DESCRIPTION OF THE TASK: The data must be returned in full, with no character altered.

DATASET:
# # #
Definition run_op (w : wrapper) (op : wrapper_op) : wrapper :=
  match op with
  | OpReset kwargs => (reset kwargs w).1
  | OpStep action => (step action w).1
  | OpPad obs n => (pad_current_episode obs n w).1
  | OpGetObs => (_get_obs w).1
  end.

Definition run_ops (w : wrapper) (ops : list wrapper_op) : wrapper :=
  foldl run_op w ops.

(** All five deques hold exactly [num_stack_frames] entries. *)
Definition window_full (w : wrapper) : Prop :=
  length (obs_stack w) = num_stack_frames w ∧
  length (act_stack w) = num_stack_frames w ∧
  length (rew_stack w) = num_stack_frames w ∧
  length (done_stack w) = num_stack_frames w ∧
  length (info_stack w) = num_stack_frames w.

(** The deques of a wrapper that can hold nothing. *)
Definition empty_window (w : wrapper) : Prop :=
  num_stack_frames w = 0 ∧ obs_stack w = [] ∧ act_stack w = [] ∧
  rew_stack w = [] ∧ done_stack w = [] ∧ info_stack w = [].

End Wrapper.

(** ** The batched rollout *)

(** The policy and its [torch.Generator]: [manual_seed] is the generator
    state after [rng.manual_seed(seed)]; [policy_fn] returns the batch of
    actions and the advanced generator. *)
Record batch : Type := mk_batch {
  b_observations : list (list ndarray);
  b_actions : list (list Z);
  b_rewards : list (list Z);
}.

Class Policy : Type := {
  rng_state : Type;
  manual_seed : Z → rng_state;
  policy_fn : batch → rng_state → list Z * rng_state;
}.

(** numpy broadcasting of a binary operation over two 1-d arrays: equal
    lengths combine pointwise, a length-1 array is stretched, anything else
    raises [ValueError]. *)
Definition broadcast2 {A B C} (f : A → B → C) (xs : list A) (ys : list B)
  : result (list C) :=
  if bool_decide (length xs = length ys) then Ok (zip_with f xs ys)
  else match xs, ys with
       | [x], _ => Ok (f x <$> ys)
       | _, [y] => Ok ((λ x, f x y) <$> xs)
       | _, _ => Raise ValueError
       end.

(** *** IEEE 754 numbers

    A float is a [spec_float]: a signed zero, a signed infinity, nan, or a
    sign, a mantissa and an exponent.  A double has 53 bits of precision and
    exponents below 1024, a float32 has 24 bits and exponents below 128;
    every operation rounds to nearest, ties to even. *)

(** The product and the sum of two doubles. *)
Definition float64_mul : spec_float → spec_float → spec_float := SFmul 53 1024.
Definition float64_add : spec_float → spec_float → spec_float := SFadd 53 1024.

(** An integer of an [int32] array as a double, and an integer stored into
    a [float32] array or tensor. *)
Definition float64_of_int (z : Z) : spec_float := binary_normalize 53 1024 z 0 false.
Definition float32_of_int (z : Z) : spec_float := binary_normalize 24 128 z 0 false.

(** The quotient of two float32 numbers, in single precision. *)
Definition float32_div : spec_float → spec_float → spec_float := SFdiv 24 128.

(** A double stored into a [float32] array: rounded to 24 bits. *)
Definition astype_float32 (x : spec_float) : spec_float :=
  match x with
  | S754_finite s m e => binary_round 24 128 s m e
  | _ => x
  end.

(** A float32 read as a double: the same number in the wider format. *)
Definition float64_of_float32 (x : spec_float) : spec_float :=
  match x with
  | S754_finite s m e => binary_round 53 1024 s m e
  | _ => x
  end.

(** The members of a [float32] array. *)
Definition is_float32 (x : spec_float) : bool := valid_binary 24 128 x.

(** Neither an infinity nor nan. *)
Definition is_finite (x : spec_float) : bool :=
  match x with
  | S754_zero _ | S754_finite _ _ _ => true
  | S754_infinity _ | S754_nan => false
  end.

(** Equal as numbers: the same float, or two zeros of whatever sign. *)
Definition same_number (x y : spec_float) : Prop :=
  x = y ∨ ∃ sx sy, x = S754_zero sx ∧ y = S754_zero sy.

(** The value of a reward.  The raw environment makes the reward of a step,
    a Python number; the wrapper stores it and returns it as it got it, so
    there it is a token in [Z] (and the placeholder of lines 76 and 94 the
    token 0).  [np.stack] on line 352 is the first to read its value, as a
    double: [np_float64] is that reading.  It may be any double, the
    infinities and nan included. *)
Class RewardReading : Type := { np_float64 : Z → spec_float }.

(** One entry of [acc += xs] for a [float32] array [acc] and an array [xs]
    of doubles: the entry of [acc] is widened to a double, the sum is taken
    in double precision and rounded back to float32. *)
Definition float32_iadd (a x : spec_float) : spec_float :=
  astype_float32 (float64_add (float64_of_float32 a) x).

(** [acc += xs] in place: [xs] must broadcast to the shape of [acc]. *)
Definition inplace_add (acc xs : list spec_float) : result (list spec_float) :=
  if bool_decide (length xs = length acc) then Ok (zip_with float32_iadd acc xs)
  else match xs with
       | [x] => Ok ((λ a, float32_iadd a x) <$> acc)
       | _ => Raise ValueError
       end.

(** [np.logical_or(done, done_prev).astype(np.int32)] on one entry. *)
Definition logical_or (d : bool) (d_prev : Z) : Z :=
  if d || negb (d_prev =? 0)%Z then 1%Z else 0%Z.

(** [np.all(done)]. *)
Definition np_all (done : list Z) : bool := forallb (λ d, negb (d =? 0)%Z) done.

Definition frames_shape (fs : list ndarray) : list nat :=
  length fs :: match fs with [] => [] | f :: _ => shape f end.
Definition vector_shape (v : list Z) : list nat := [length v].

Fixpoint for_each {S A B} (f : A → M S B) (xs : list A) : M S (list B) :=
  match xs with
  | [] => ret []
  | x :: rest => y ⇐ f x ;; ys ⇐ for_each f rest ;; ret (y :: ys)
  end.

Section Rollout.
Context `{RawEnvironment} `{JpegCodec} `{Policy} `{RewardReading}.

(** A call made on an environment of the pool. *)
Inductive env_call : Type :=
  | CallReset (slot : nat) (seed : Z)
  | CallStep (slot : nat) (action : Z).

(** The pool [envs] (distinct wrapper objects, by position) and the log of
    the calls made on them so far. *)
Record world : Type := mk_world { envs : list wrapper; trace : list env_call }.

Definition log (c : env_call) : M world unit :=
  modify (λ w, mk_world (envs w) (trace w ++ [c])).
# # #
SOLUTION:
Definition run_op (w : wrapper) (op : wrapper_op) : wrapper :=
  match op with
  | OpReset kwargs => (reset kwargs w).1
  | OpStep action => (step action w).1
  | OpPad obs n => (pad_current_episode obs n w).1
  | OpGetObs => (_get_obs w).1
  end.

Definition run_ops (w : wrapper) (ops : list wrapper_op) : wrapper :=
  foldl run_op w ops.

(** All five deques hold exactly [num_stack_frames] entries. *)
Definition window_full (w : wrapper) : Prop :=
  length (obs_stack w) = num_stack_frames w ∧
  length (act_stack w) = num_stack_frames w ∧
  length (rew_stack w) = num_stack_frames w ∧
  length (done_stack w) = num_stack_frames w ∧
  length (info_stack w) = num_stack_frames w.

(** The deques of a wrapper that can hold nothing. *)
Definition empty_window (w : wrapper) : Prop :=
  num_stack_frames w = 0 ∧ obs_stack w = [] ∧ act_stack w = [] ∧
  rew_stack w = [] ∧ done_stack w = [] ∧ info_stack w = [].

End Wrapper.

(** ** The batched rollout *)

(** The policy and its [torch.Generator]: [manual_seed] is the generator
    state after [rng.manual_seed(seed)]; [policy_fn] returns the batch of
    actions and the advanced generator. *)
Record batch : Type := mk_batch {
  b_observations : list (list ndarray);
  b_actions : list (list Z);
  b_rewards : list (list Z);
}.

Class Policy : Type := {
  rng_state : Type;
  manual_seed : Z → rng_state;
  policy_fn : batch → rng_state → list Z * rng_state;
}.

(** numpy broadcasting of a binary operation over two 1-d arrays: equal
    lengths combine pointwise, a length-1 array is stretched, anything else
    raises [ValueError]. *)
Definition broadcast2 {A B C} (f : A → B → C) (xs : list A) (ys : list B)
  : result (list C) :=
  if bool_decide (length xs = length ys) then Ok (zip_with f xs ys)
  else match xs, ys with
       | [x], _ => Ok (f x <$> ys)
       | _, [y] => Ok ((λ x, f x y) <$> xs)
       | _, _ => Raise ValueError
       end.

(** *** IEEE 754 numbers

    A float is a [spec_float]: a signed zero, a signed infinity, nan, or a
    sign, a mantissa and an exponent.  A double has 53 bits of precision and
    exponents below 1024, a float32 has 24 bits and exponents below 128;
    every operation rounds to nearest, ties to even. *)

(** The product and the sum of two doubles. *)
Definition float64_mul : spec_float → spec_float → spec_float := SFmul 53 1024.
Definition float64_add : spec_float → spec_float → spec_float := SFadd 53 1024.

(** An integer of an [int32] array as a double, and an integer stored into
    a [float32] array or tensor. *)
Definition float64_of_int (z : Z) : spec_float := binary_normalize 53 1024 z 0 false.
Definition float32_of_int (z : Z) : spec_float := binary_normalize 24 128 z 0 false.

(** The quotient of two float32 numbers, in single precision. *)
Definition float32_div : spec_float → spec_float → spec_float := SFdiv 24 128.

(** A double stored into a [float32] array: rounded to 24 bits. *)
Definition astype_float32 (x : spec_float) : spec_float :=
  match x with
  | S754_finite s m e => binary_round 24 128 s m e
  | _ => x
  end.

(** A float32 read as a double: the same number in the wider format. *)
Definition float64_of_float32 (x : spec_float) : spec_float :=
  match x with
  | S754_finite s m e => binary_round 53 1024 s m e
  | _ => x
  end.

(** The members of a [float32] array. *)
Definition is_float32 (x : spec_float) : bool := valid_binary 24 128 x.

(** Neither an infinity nor nan. *)
Definition is_finite (x : spec_float) : bool :=
  match x with
  | S754_zero _ | S754_finite _ _ _ => true
  | S754_infinity _ | S754_nan => false
  end.

(** Equal as numbers: the same float, or two zeros of whatever sign. *)
Definition same_number (x y : spec_float) : Prop :=
  x = y ∨ ∃ sx sy, x = S754_zero sx ∧ y = S754_zero sy.

(** The value of a reward.  The raw environment makes the reward of a step,
    a Python number; the wrapper stores it and returns it as it got it, so
    there it is a token in [Z] (and the placeholder of lines 76 and 94 the
    token 0).  [np.stack] on line 352 is the first to read its value, as a
    double: [np_float64] is that reading.  It may be any double, the
    infinities and nan included. *)
Class RewardReading : Type := { np_float64 : Z → spec_float }.

(** One entry of [acc += xs] for a [float32] array [acc] and an array [xs]
    of doubles: the entry of [acc] is widened to a double, the sum is taken
    in double precision and rounded back to float32. *)
Definition float32_iadd (a x : spec_float) : spec_float :=
  astype_float32 (float64_add (float64_of_float32 a) x).

(** [acc += xs] in place: [xs] must broadcast to the shape of [acc]. *)
Definition inplace_add (acc xs : list spec_float) : result (list spec_float) :=
  if bool_decide (length xs = length acc) then Ok (zip_with float32_iadd acc xs)
  else match xs with
       | [x] => Ok ((λ a, float32_iadd a x) <$> acc)
       | _ => Raise ValueError
       end.

(** [np.logical_or(done, done_prev).astype(np.int32)] on one entry. *)
Definition logical_or (d : bool) (d_prev : Z) : Z :=
  if d || negb (d_prev =? 0)%Z then 1%Z else 0%Z.

(** [np.all(done)]. *)
Definition np_all (done : list Z) : bool := forallb (λ d, negb (d =? 0)%Z) done.

Definition frames_shape (fs : list ndarray) : list nat :=
  length fs :: match fs with [] => [] | f :: _ => shape f end.
Definition vector_shape (v : list Z) : list nat := [length v].

Fixpoint for_each {S A B} (f : A → M S B) (xs : list A) : M S (list B) :=
  match xs with
  | [] => ret []
  | x :: rest => y ⇐ f x ;; ys ⇐ for_each f rest ;; ret (y :: ys)
  end.

Section Rollout.
Context `{RawEnvironment} `{JpegCodec} `{Policy} `{RewardReading}.

(** A call made on an environment of the pool. *)
Inductive env_call : Type :=
  | CallReset (slot : nat) (seed : Z)
  | CallStep (slot : nat) (action : Z).

(** The pool [envs] (distinct wrapper objects, by position) and the log of
    the calls made on them so far. *)
Record world : Type := mk_world { envs : list wrapper; trace : list env_call }.

Definition log (c : env_call) : M world unit :=
  modify (λ w, mk_world (envs w) (trace w ++ [c])).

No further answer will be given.